Not confusing, just a mouthful. It was just an idea, DSA master
interface works.

>> >         your struct dsa_lag or without, we still have no bonding device
>> >         associated with it, so things like the balancing policy are not
>> >         really defined.
>> >
>>
>> I have a different take on that. I do not think you need to create a
>> user-visible LAG at all in that case. You just setup the hardware to
>> treat the two CPU ports as a static LAG based on the information from
>> the DT. Then you attach the same rx handler to both. On tx you hash and
>> loadbalance on flows that allow it (FORWARDs on mv88e6xxx) and use the
>> primary CPU port for control traffic (FROM_CPU).
>>
>> The CPU port is completely defined by the DT today, so I do not see why
>> we could not add balancing policy to that if it is ever required.
>
> Hashing policy for a bonding interface, defined in DT? Yummm.

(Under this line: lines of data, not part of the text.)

(* ===== verification/Preparations.v ===== *)
(** * Preparations: the conditional release that precedes a passport replacement

    Models src/pkg/repoworker/passport_replacement.go ([Prepare]),
    passport_preparations.go ([PassportPreparations.Handle]) and
    passport_cancellation.go ([Cancel]).

    A client that wants to replace an observed lock sends a preparation ticket.
    The server writes down that it started, releases exactly the observed token if
    the requester may, and writes down its answer; a repeated ticket is answered
    from the record.  A cancellation fences the ticket.

    The class [PreparationFiles] holds the record files and the digest that binds
    a ticket to its session; [Owners] is the path-owner service, absent when the
    deployment has none.  Go returns a result beside an error; a caller looks at
    the error first, so an answer here is one or the other. *)
From S2P Require Import Prelude GoStrings Passport ControlTickets ServerBase RealmRecords LockAuthority ServerHost.
From Stdlib Require Import Ascii String.

Open Scope string_scope.
Open Scope go_scope.

Record preparationRecord := Prep {
  pp_Schema : string;
  pp_Digest : string;
  pp_State : string;
  pp_Result : option Result;
  pp_PriorResult : option Result
}.

Record Preparations := MkPrep { pr_Root : string; pr_ServiceWC : string; pr_Locks : Admin }.

Definition preparationSchema : string := "filees.passport-preparation/v1".

(** [atomicJSON] indents what it writes, a stored answer's raw [Result] included;
    a record is what its document denotes, and [rs_Result] a JSON value. *)
Class PreparationFiles (W : Type) := {
  (* [Ok None]: the file is there and does not decode *)
  pf_read : string -> W -> result serr (option preparationRecord) * W;
  pf_write : string -> preparationRecord -> W -> option serr * W;
  pf_digest : string -> Ticket -> string
}.

Class Owners (W : Type) := { ow_pathOwner : option (string -> string -> W -> result serr string * W) }.

Section Preparations.
  Context {W : Type} {ids : Ids} {codec : Comments} {tables : UnicodeTables} {wire : Wire W} {replies : Replies}.
  Context {mortal : Mortal W} {records : Records W} {locks : Locks W} {host : Host W} {files : PreparationFiles W} {owners : Owners W}.
  Variable s : Preparations.

(** ** passport_replacement.go *)
Definition validLifetime (m : Metadata) : bool :=
  negb (IsZero (md_IssuedAt m)) && After (md_ExpiresAt m) (md_IssuedAt m) && negb (Before (md_HardExpiresAt m) (md_ExpiresAt m)).

(** The case "renew" and "migrate" of [Prepare]: [None] goes on to the release. *)
Definition mayRenew (session : Session) (req : Replacement) (lock : svnAdminLock) (m : Metadata) : MC W (option serr) :=
  if negb (bool_decide (al_Owner lock = se_ClientID session)) || negb (bool_decide (md_PassportID m = rp_PassportID req))
     || negb (bool_decide (md_InstanceUID m = rp_InstanceUID req))
  then ret (Some EDenied)
  else
    let* now := ask ho_now in
    ret (if negb (Before now (md_ExpiresAt m)) || negb (Before now (md_HardExpiresAt m)) then Some EDenied else None).

Definition mayMigrate (session : Session) (req : Replacement) (lock : svnAdminLock) : MC W (option serr) :=
  match ow_pathOwner with
  | None => ret (Some EOwnerUnavailable)
  | Some pathOwner =>
      let* r := ask (pathOwner (rp_RepoID req) (rp_Path req)) in
      nil? owner := r in
      if bool_decide (owner = "") then ret (Some EOwnerUnavailable)
      else if negb (bool_decide (owner = se_RealmID session)) then ret (Some EDenied)
      else
        let* holder := client (pr_ServiceWC s) (al_Owner lock) in
        ret (match holder with
             | Err _ => Some EDenied
             | Ok h => if bool_decide (ci_RealmID h = se_RealmID session) then None else Some EDenied
             end)
  end.

Definition mayReplace (session : Session) (req : Replacement) (lock : svnAdminLock) : MC W (option serr) :=
  match ParseComment (al_Comment lock) with
  | None => ret (Some EDenied)
  | Some m =>
      if negb (isUUID (md_PassportID m) && isUUID (md_InstanceUID m)) then ret (Some EDenied)
      else if negb (validLifetime m) then ret (Some EDenied)
      else if bool_decide (rp_Mode req = "renew") then mayRenew session req lock m
      else if bool_decide (rp_Mode req = "migrate") then mayMigrate session req lock
      else ret None
  end.

Definition Prepare (session : Session) (req : Replacement) : MC W (option serr) :=
  let* e := ask ho_ctxErr in
  orElse e (
    if negb (bool_decide (rp_Mode req = "renew")) && negb (bool_decide (rp_Mode req = "migrate")) then ret (Some EDenied)
    else
      nil? _ := repositoryPath (pr_Locks s) (rp_RepoID req) (rp_Path req) in
      orElse (validateObservedLockID (rp_ObservedLockID req)) (
        if negb (isUUID (rp_PassportID req) && isUUID (rp_InstanceUID req) && isUUID (se_ClientID session) && isUUID (se_RealmID session))
        then ret (Some EDenied)
        else
          let* e := authorizeRequester (pr_ServiceWC s) session (rp_RepoID req) in
          orElse e (
            let* r := ask (lk_inspect (rp_RepoID req) (rp_Path req)) in
            nil? lock := r in
            match lock with
            | None => ret (Some EStale)
            | Some lock =>
                if negb (bool_decide (al_Token lock = rp_ObservedLockID req)) then ret (Some EStale)
                else
                  let* e := mayReplace session req lock in
                  orElse e (
                    let* e := ask ho_ctxErr in
                    orElse e (ask (lk_unlock (rp_RepoID req) (rp_Path req) (al_Owner lock) (rp_ObservedLockID req))))
            end))).

(** ** passport_preparations.go *)
Definition recordFile (operationID : string) : string := JoinPath [pr_Root s; operationID ++ ".json"].
Definition recordLock (operationID : string) : string := JoinPath [pr_Root s; operationID ++ ".lock"].

Definition prepareRoot : MC W (option serr) :=
  let* e := ask (ho_mkdirAll (pr_Root s)) in
  orElse e (ask (ho_syncDirectory (Dir (pr_Root s)))).

Definition fail (t : Ticket) (key : Key) : MC W (result serr Result) :=
  let* now := ask ho_now in ret (preparationError (W:=W) t key now).

(** [result.Error] is the abort of a fenced preparation. *)
Definition isAbort (r : Result) : bool := bool_decide (rs_Error r = Some (keyCode KAborted, keyMessage KAborted)).

(** The receipt answers this very ticket. *)
Definition receiptFits (t : Ticket) (p : Replacement) (r : Result) : option serr :=
  match validateResult (W:=W) r with
  | Some _ => Some ETicket
  | None =>
      require (boundTo r t) EMismatch >>?
      if bool_decide (rs_Status r = "ok") then
        match decodeStrict (x_replacementResult (W:=W)) (rs_Result r) with
        | Err _ => Some ETicket
        | Ok receipt =>
            require (bool_decide (rq_RepoID receipt = rp_RepoID p) && bool_decide (rq_Path receipt = rp_Path p)
                     && bool_decide (rq_ObservedLockID receipt = rp_ObservedLockID p)) EMismatch
        end
      else None
  end.

(** An answer from the stored record. *)
Definition replay (t : Ticket) (p : Replacement) (r : preparationRecord) : result serr Result :=
  match pp_Result r with
  | None => Err ERecord
  | Some result =>
      if bool_decide (pp_State r = "canceled") && negb (isAbort result) then Err ERecord
      else match receiptFits t p result with Some e => Err e | None => Ok result end
  end.

Definition stored (r : result serr Result) (e : option serr) : result serr Result :=
  match e with Some e => Err e | None => r end.

Definition answerRecorded (file : string) (t : Ticket) (p : Replacement) (digest : string) (r : preparationRecord)
    : MC W (result serr Result) :=
  if negb (bool_decide (pp_Schema r = preparationSchema)) then ret (Err ERecord)
  else if negb (bool_decide (pp_Digest r = digest)) then fail t KRequestConflict
  else if bool_decide (pp_State r = "started") then
    let* result := fail t KAborted in
    ok? result := result in
    let* e := ask (pf_write file (Prep (pp_Schema r) (pp_Digest r) "finished" (Some result) (pp_PriorResult r))) in
    ret (stored (Ok result) e)
  else if bool_decide (pp_State r = "finished") || bool_decide (pp_State r = "canceled") then ret (replay t p r)
  else ret (Err ERecord).

(** The first execution: the intent is durable before [Prepare] runs. *)
Definition outcome (t : Ticket) (p : Replacement) (e : option serr) : MC W (result serr Result) :=
  match e with
  | None =>
      let* now := ask ho_now in
      ret (NewSuccessResult (W:=W) (tk_OperationID t) (tk_RequestID t) (tk_Type t)
             (y_replacementResult (ReplResult (rp_RepoID p) (rp_Path p) (rp_ObservedLockID p) "prepared")) now)
  | Some e =>
      if serr_is EDenied e then fail t KDenied
      else if serr_is EStale e then fail t KStale
      else if serr_is EOwnerUnavailable e then fail t KOwnerUnavailable
      else ret (Err e)
  end.

Definition answerFresh (file : string) (session : Session) (t : Ticket) (p : Replacement) (digest : string)
    : MC W (result serr Result) :=
  let* e := ask (pf_write file (Prep preparationSchema digest "started" None None)) in
  match e with
  | Some e => ret (Err e)
  | None =>
      let* e := Prepare session p in
      let* result := outcome t p e in
      ok? result := result in
      let* e := ask (pf_write file (Prep preparationSchema digest "finished" (Some result) None)) in
      ret (stored (Ok result) e)
  end.

(** The body under the operation's file lock. *)
Definition handleUnderLock (session : Session) (t : Ticket) (p : Replacement) : MC W (result serr Result) :=
  let* e := ask ho_ctxErr in
  match e with
  | Some e => ret (Err e)
  | None =>
      let file := recordFile (tk_OperationID t) in
      let digest := pf_digest (se_RealmID session) t in
      let* raw := ask (pf_read file) in
      match raw with
      | Ok None => ret (Err ERecord)
      | Ok (Some r) => answerRecorded file t p digest r
      | Err e => if serr_is ENotExist e then answerFresh file session t p digest else ret (Err e)
      end
  end.

(** [WithFileLock] around a body that returns an answer. *)
Definition lockedAnswer (lock : string) (fn : MC W (result serr Result)) : MC W (result serr Result) :=
  let* e := ask (ho_lockFile false lock) in
  match e with
  | Some e => ret (Err e)
  | None =>
      let* r := fn in
      let* _ := ask (ho_unlockFile lock) in
      ret r
  end.

Definition Handle (session : Session) (t : Ticket) : MC W (result serr Result) :=
  match validateSession session with Some e => ret (Err e) | None =>
  match validateTicket (W:=W) t with Some _ => ret (Err ETicket) | None =>
  if negb (bool_decide (tk_Type t = TicketPrepare)) || negb (bool_decide (tk_ClientID t = se_ClientID session))
  then ret (Err EActor)
  else match decodeStrict (x_replacement (W:=W)) (tk_Payload t) with Err _ => ret (Err ETicket) | Ok p =>
  let* e := authorizeRequester (pr_ServiceWC s) session (rp_RepoID p) in
  match e with Some _ => fail t KDenied | None =>
  if negb (IsAbs (pr_Root s)) then fail t KUnavailable
  else
    let* e := prepareRoot in
    match e with Some e => ret (Err e) | None =>
    lockedAnswer (recordLock (tk_OperationID t)) (handleUnderLock session t p)
    end
  end end end end.

(** ** passport_cancellation.go *)

(** The record a cancellation may overwrite: [Ok (Some r)] is written back as
    canceled, [Ok None] needs no write. *)
Definition cancellable (original : Ticket) (p : Replacement) (r : preparationRecord) : result serr (option preparationRecord) :=
  if bool_decide (pp_State r = "started") then
    match pp_Result r with Some _ => Err ERecord | None => Ok (Some r) end
  else if bool_decide (pp_State r = "finished") || bool_decide (pp_State r = "canceled") then
    match pp_Result r with
    | None => Err ERecord
    | Some result =>
        match receiptFits original p result with
        | Some e => Err e
        | None =>
            if bool_decide (pp_State r = "canceled") then if isAbort result then Ok None else Err ERecord
            else Ok (Some (Prep (pp_Schema r) (pp_Digest r) (pp_State r) (pp_Result r) (Some result)))
        end
    end
  else Err ERecord.

(** Seal the record; the answer says whether the ticket is bound elsewhere. *)
Definition seal (file : string) (original : Ticket) (r : preparationRecord) : MC W (result serr bool) :=
  let* aborted := fail original KAborted in
  ok? aborted := aborted in
  let* e := ask (pf_write file (Prep (pp_Schema r) (pp_Digest r) "canceled" (Some aborted) (pp_PriorResult r))) in
  ret (match e with Some e => Err e | None => Ok false end).

Definition cancelUnderLock (session : Session) (original : Ticket) (p : Replacement) : MC W (result serr bool) :=
  let* e := ask ho_ctxErr in
  match e with
  | Some e => ret (Err e)
  | None =>
      let file := recordFile (tk_OperationID original) in
      let digest := pf_digest (se_RealmID session) original in
      let* raw := ask (pf_read file) in
      match raw with
      | Ok None => ret (Err ERecord)
      | Ok (Some r) =>
          if negb (bool_decide (pp_Schema r = preparationSchema)) then ret (Err ERecord)
          else if negb (bool_decide (pp_Digest r = digest)) then ret (Ok true)
          else match cancellable original p r with
               | Err e => ret (Err e)
               | Ok None => ret (Ok false)
               | Ok (Some r) => seal file original r
               end
      | Err e =>
          if serr_is ENotExist e then seal file original (Prep preparationSchema digest "" None None)
          else ret (Err e)
      end
  end.

Definition Cancel (session : Session) (t : Ticket) : MC W (result serr Result) :=
  match validateSession session with Some e => ret (Err e) | None =>
  match validateTicket (W:=W) t with Some _ => ret (Err ETicket) | None =>
  if negb (bool_decide (tk_Type t = TicketCancel)) || negb (bool_decide (tk_ClientID t = se_ClientID session))
  then ret (Err EActor)
  else match decodeStrict (x_cancel (W:=W)) (tk_Payload t) with Err _ => ret (Err ETicket) | Ok original =>
  match decodeStrict (x_replacement (W:=W)) (tk_Payload original) with Err _ => ret (Err ETicket) | Ok p =>
  let* e := authorizePassportCleanup (pr_ServiceWC s) session in
  match e with Some _ => fail t KDenied | None =>
  if negb (IsAbs (pr_Root s)) then fail t KUnavailable
  else
    let* e := prepareRoot in
    match e with Some e => ret (Err e) | None =>
    let* e := ask (ho_lockFile false (recordLock (tk_OperationID original))) in
    match e with Some e => ret (Err e) | None =>
    let* r := cancelUnderLock session original p in
    let* _ := ask (ho_unlockFile (recordLock (tk_OperationID original))) in
    match r with
    | Err e => ret (Err e)
    | Ok true => fail t KRequestConflict
    | Ok false =>
        let* now := ask ho_now in
        ret (NewSuccessResult (W:=W) (tk_OperationID t) (tk_RequestID t) (tk_Type t)
               (y_cancelResult (CanResult (tk_OperationID original) (tk_RequestID original) "canceled")) now)
    end end end end end end end end.

End Preparations.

Notice the "if it is ever required" part, I can not see why it ever
would be. The driver will know how to get the best loadbalancing out of
the hardware.

>> > I would like you to reiterate some of the reasons why you prefer having
>> > struct dsa_lag.
>>
>> I hope I did that already. But I will add that if there was a dst->priv
>> for the drivers to use as they see fit, I guess the bookkeeping could be
>> moved into the mv88e6xxx driver instead if you feel it pollutes the DSA
>> layer. Maybe you can not assume that all chips in a tree use a
>> compatible driver though?
>
> I don't think the DSA switch tree is private to anyone.

Well I need somewhere to store the association from LAG netdev to LAG
ID. These IDs are shared by all chips in the tree. It could be
replicated on each ds of course, but that does not feel quite right.

>> Are there any other divers that support multi-chip that might want to
>> use the same thing?
>
> Nope.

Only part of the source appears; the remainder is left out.